**RECORDS TO PROCESS**:
BEGIN
Lemma to_five data : are_bytes data → ∃ l (k : nat), convertBits data eightToFiveBits = Ret l ∧ (∀ x, x ∈ l → 0 ≤ x < 32) ∧ all_bits 5 l = all_bits 8 data ++ replicate k false ∧ (k < 5)%nat.
Proof.
  intros Hdata. destruct (regroup_spec 5 ltac:(lia) eightToFiveBits data eq_refl ltac:(simpl; lia) ltac:(intros x Hx; by apply (proj1 (Forall_forall _ _) Hdata)) _ _ (grouped_empty 5 ltac:(lia))) as (r & Hr & [Hg Hf Hn HB]).
  unfold convertBits. rewrite Hr. cbn [obind pad eightToFiveBits andb toBits]. simpl in HB. change (Z.to_nat 8) with 8%nat in HB. change (Z.to_nat 5) with 5%nat in HB. destruct (Z.ltb_spec 0 (rg_filledBits r)) as [Hpos|Hz].
  - set (f := rg_filledBits r) in *. assert (0 ≤ Z.shiftl (rg_nextByte r) (5 - f) < 2 ^ 5) as Hsh.
    { rewrite Z.shiftl_mul_pow2 by lia. assert (2 ^ 5 = 2 ^ f * 2 ^ (5 - f)) as -> by (rewrite <- Z.pow_add_r by lia; f_equal; lia). pose proof (Z.pow_pos_nonneg 2 (5 - f) ltac:(lia) ltac:(lia)). nia. }
    rewrite GoInt.uint8_id by lia. eexists _, (Z.to_nat (5 - f)). split; [done|]. split; [intros x [Hx| ->%list_elem_of_singleton]%elem_of_app; [by apply Hg|lia]|]. split; [|lia].
    rewrite all_bits_app, HB, <- (assoc_L (++)). f_equal. rewrite all_bits_one.
    replace (bits 5) with (bits (Z.to_nat (f + (5 - f)))) by (f_equal; lia). rewrite <- (Z.lor_0_r (Z.shiftl (rg_nextByte r) (5 - f))), bits_join by (try split; lia || apply Z.pow_pos_nonneg; lia). by rewrite bits_zero.
  - exists (rg_regrouped r), 0%nat. split; [done|]. split; [done|]. split; [|lia]. replace (rg_filledBits r) with 0 in HB by lia. simpl in HB. rewrite app_nil_r in *. done.
Qed.

Lemma to_eight l data (k : nat) : (∀ x, x ∈ l → 0 ≤ x < 32) → are_bytes data → all_bits 5 l = all_bits 8 data ++ replicate k false → (k < 5)%nat → convertBits l fiveToEightBits = Ret data.
Proof.
  intros Hl Hdata Hbits Hk. destruct (regroup_spec 8 ltac:(lia) fiveToEightBits l eq_refl ltac:(simpl; lia) Hl _ _ (grouped_empty 8 ltac:(lia))) as (r & Hr & [Hg Hf Hn HB]).
  unfold convertBits. rewrite Hr. cbn [obind pad fiveToEightBits andb]. f_equal. simpl in HB. change (Z.to_nat 5) with 5%nat in HB. change (Z.to_nat 8) with 8%nat in HB. rewrite Hbits in HB.
  pose proof (f_equal length HB) as Hlen. rewrite !length_app, !all_bits_length, length_replicate, bits_length in Hlen.
  assert (length (rg_regrouped r) = length data) as Hlen' by lia. apply (all_bits_inj 8); [|done|].
  - intros x [Hx|Hx]%elem_of_app; [by apply Hg|]. by apply (proj1 (Forall_forall _ _) Hdata).
  - symmetry in HB. apply app_inj_1 in HB as [HB _]; [done|]. rewrite !all_bits_length. lia.
Qed.

(** *** The checksum as a linear map *)

(** The generators of the bits of [t] from bit [i] on *)
Fixpoint mix (t i : Z) (gens : list Z) : Z :=
  match gens with
  | [] => 0
  | g :: gens => Z.lxor (if Z.testbit t i then g else 0) (mix t (i + 1) gens)
  end.
(** A round without a value *)
Definition turn (c : Z) : Z := Z.lxor (Z.shiftl (Z.land c 0x07ffffffff) 5) (mix (Z.shiftr c 35) 0 generator).

Lemma low_bit_testbit t i : 0 ≤ i → (Z.land (Z.shiftr t i) 1 =? 1) = Z.testbit t i.
Proof.
  intros Hi. change 1 with (Z.ones 1) at 1. rewrite Z.land_ones by lia. change (2 ^ 1) with 2. rewrite <- Z.bit0_mod, Z.shiftr_spec by lia.
  rewrite Z.add_0_l. by destruct (Z.testbit t i).
Qed.
Lemma addGenerators_mix gens : ∀ t c i, 0 ≤ i → addGenerators t c i gens = Z.lxor c (mix t i gens).
Proof.
  induction gens as [|g gens IH]; intros t c i Hi; simpl; [by rewrite Z.lxor_0_r|]. rewrite low_bit_testbit, IH by lia. rewrite <- Z.lxor_assoc.
  destruct (Z.testbit t i); [done|]. by rewrite Z.lxor_0_r.
Qed.
Lemma polyModStep_turn c v : polyModStep c v = Z.lxor (turn c) v.
Proof. unfold polyModStep, turn. rewrite addGenerators_mix by lia. rewrite !Z.lxor_assoc. f_equal. apply Z.lxor_comm. Qed.

Lemma lxor_swap a b c d : Z.lxor (Z.lxor a b) (Z.lxor c d) = Z.lxor (Z.lxor a c) (Z.lxor b d).
Proof. rewrite !Z.lxor_assoc. f_equal. rewrite <- !Z.lxor_assoc. f_equal. apply Z.lxor_comm. Qed.
Lemma mix_lxor gens : ∀ a b i, mix (Z.lxor a b) i gens = Z.lxor (mix a i gens) (mix b i gens).
Proof.
  induction gens as [|g gens IH]; intros a b i; simpl; [done|]. rewrite IH, Z.lxor_spec, lxor_swap. f_equal.
  destruct (Z.testbit a i), (Z.testbit b i); simpl; by rewrite ?Z.lxor_nilpotent, ?Z.lxor_0_r, ?Z.lxor_0_l.
Qed.
Lemma land_lxor_distr a b m : Z.land (Z.lxor a b) m = Z.lxor (Z.land a m) (Z.land b m).
Proof. apply Z.bits_inj'. intros n Hn. rewrite Z.land_spec, !Z.lxor_spec, !Z.land_spec. by destruct (Z.testbit a n), (Z.testbit b n), (Z.testbit m n). Qed.
Lemma turn_lxor a b : turn (Z.lxor a b) = Z.lxor (turn a) (turn b).
Proof. unfold turn. by rewrite Z.shiftr_lxor, mix_lxor, land_lxor_distr, Z.shiftl_lxor, lxor_swap. Qed.

Lemma lxor_below n a b : 0 ≤ n → 0 ≤ a < 2 ^ n → 0 ≤ b < 2 ^ n → 0 ≤ Z.lxor a b < 2 ^ n.
Proof.
  intros Hn Ha Hb. assert (0 ≤ Z.lxor a b) as Hpos by (apply Z.lxor_nonneg; lia). split; [done|].
  replace (Z.lxor a b) with (Z.lxor a b mod 2 ^ n); [apply Z.mod_pos_bound, Z.pow_pos_nonneg; lia|].
  rewrite <- Z.land_ones, land_lxor_distr, !Z.land_ones by lia. by rewrite !Z.mod_small by lia.
Qed.
Lemma mix_below gens : Forall (λ g, 0 ≤ g < 2 ^ 40) gens → ∀ t i, 0 ≤ mix t i gens < 2 ^ 40.
Proof. induction 1 as [|g gens Hg Hgens IH]; intros t i; cbn [mix]; [lia|]. apply lxor_below; [lia| |done]. destruct (Z.testbit t i); lia. Qed.
Lemma mix_range t : 0 ≤ mix t 0 generator < 2 ^ 40.
Proof. apply mix_below. unfold generator. repeat constructor; lia. Qed.
Lemma turn_range c : 0 ≤ turn c < 2 ^ 40.
Proof.
  unfold turn. apply lxor_below; [lia| |apply mix_range]. change 0x07ffffffff with (Z.ones 35). rewrite Z.land_ones, Z.shiftl_mul_pow2 by lia.
  pose proof (Z.mod_pos_bound c (2 ^ 35) ltac:(lia)). lia.
Qed.
Lemma step_range c v : 0 ≤ v < 32 → 0 ≤ polyModStep c v < 2 ^ 40.
Proof. intros Hv. rewrite polyModStep_turn. apply lxor_below; [lia|apply turn_range|lia]. Qed.

(** Below 35 bits a round is a shift. *)
Lemma turn_small x : 0 ≤ x < 2 ^ 35 → turn x = Z.shiftl x 5.
Proof.
  intros Hx. unfold turn. change 0x07ffffffff with (Z.ones 35). rewrite Z.land_ones, Z.mod_small by lia. rewrite (Z.shiftr_div_pow2 x), Z.div_small by lia. apply Z.lxor_0_r.
Qed.

(** The generators carry their bits in their five lowest bits, so a round loses nothing. *)
Lemma mix_low : forallb (λ t, Z.land (mix t 0 generator) 31 =? t) (map Z.of_nat (seq 0 32)) = true.
Proof. vm_compute. reflexivity. Qed.
Lemma turn_zero c : 0 ≤ c < 2 ^ 40 → turn c = 0 → c = 0.
Proof.
  intros Hc Ht. unfold turn in Ht. apply Z.lxor_eq in Ht. change 0x07ffffffff with (Z.ones 35) in Ht. rewrite Z.land_ones in Ht by lia.
  assert (0 ≤ Z.shiftr c 35 < 2 ^ 5) as Htop by (apply shiftr_range; [lia..|done]).
  pose proof (proj1 (forallb_forall _ _) mix_low (Z.shiftr c 35)) as Hlow. cbv beta in Hlow. rewrite <- Ht in Hlow. specialize (Hlow ltac:(apply in_map_iff; exists (Z.to_nat (Z.shiftr c 35)); split; [lia|]; apply in_seq; lia)).
  apply Z.eqb_eq in Hlow. change 31 with (Z.ones 5) in Hlow. rewrite Z.land_ones, Z.shiftl_mul_pow2, Z.mod_mul in Hlow by lia.
  rewrite <- Hlow in Ht. change (mix 0 0 generator) with 0 in Ht. rewrite Z.shiftl_mul_pow2 in Ht by lia.
  rewrite Z.shiftr_div_pow2 in Hlow by lia. pose proof (Z.div_mod c (2 ^ 35) ltac:(lia)). lia.
Qed.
END
**EXERCISE GOAL**:
Using the entries above, give back exactly the line containing "replace (Z.lxor a", the line containing "Proof. vm_compute. reflexivity. Qed.", and every line between them, and nothing else.

**PROBLEM SOLUTION**:
  replace (Z.lxor a b) with (Z.lxor a b mod 2 ^ n); [apply Z.mod_pos_bound, Z.pow_pos_nonneg; lia|].
  rewrite <- Z.land_ones, land_lxor_distr, !Z.land_ones by lia. by rewrite !Z.mod_small by lia.
Qed.
Lemma mix_below gens : Forall (λ g, 0 ≤ g < 2 ^ 40) gens → ∀ t i, 0 ≤ mix t i gens < 2 ^ 40.
Proof. induction 1 as [|g gens Hg Hgens IH]; intros t i; cbn [mix]; [lia|]. apply lxor_below; [lia| |done]. destruct (Z.testbit t i); lia. Qed.
Lemma mix_range t : 0 ≤ mix t 0 generator < 2 ^ 40.
Proof. apply mix_below. unfold generator. repeat constructor; lia. Qed.
Lemma turn_range c : 0 ≤ turn c < 2 ^ 40.
Proof.
  unfold turn. apply lxor_below; [lia| |apply mix_range]. change 0x07ffffffff with (Z.ones 35). rewrite Z.land_ones, Z.shiftl_mul_pow2 by lia.
  pose proof (Z.mod_pos_bound c (2 ^ 35) ltac:(lia)). lia.
Qed.
Lemma step_range c v : 0 ≤ v < 32 → 0 ≤ polyModStep c v < 2 ^ 40.
Proof. intros Hv. rewrite polyModStep_turn. apply lxor_below; [lia|apply turn_range|lia]. Qed.

(** Below 35 bits a round is a shift. *)
Lemma turn_small x : 0 ≤ x < 2 ^ 35 → turn x = Z.shiftl x 5.
Proof.
  intros Hx. unfold turn. change 0x07ffffffff with (Z.ones 35). rewrite Z.land_ones, Z.mod_small by lia. rewrite (Z.shiftr_div_pow2 x), Z.div_small by lia. apply Z.lxor_0_r.
Qed.

(** The generators carry their bits in their five lowest bits, so a round loses nothing. *)
Lemma mix_low : forallb (λ t, Z.land (mix t 0 generator) 31 =? t) (map Z.of_nat (seq 0 32)) = true.
Proof. vm_compute. reflexivity. Qed.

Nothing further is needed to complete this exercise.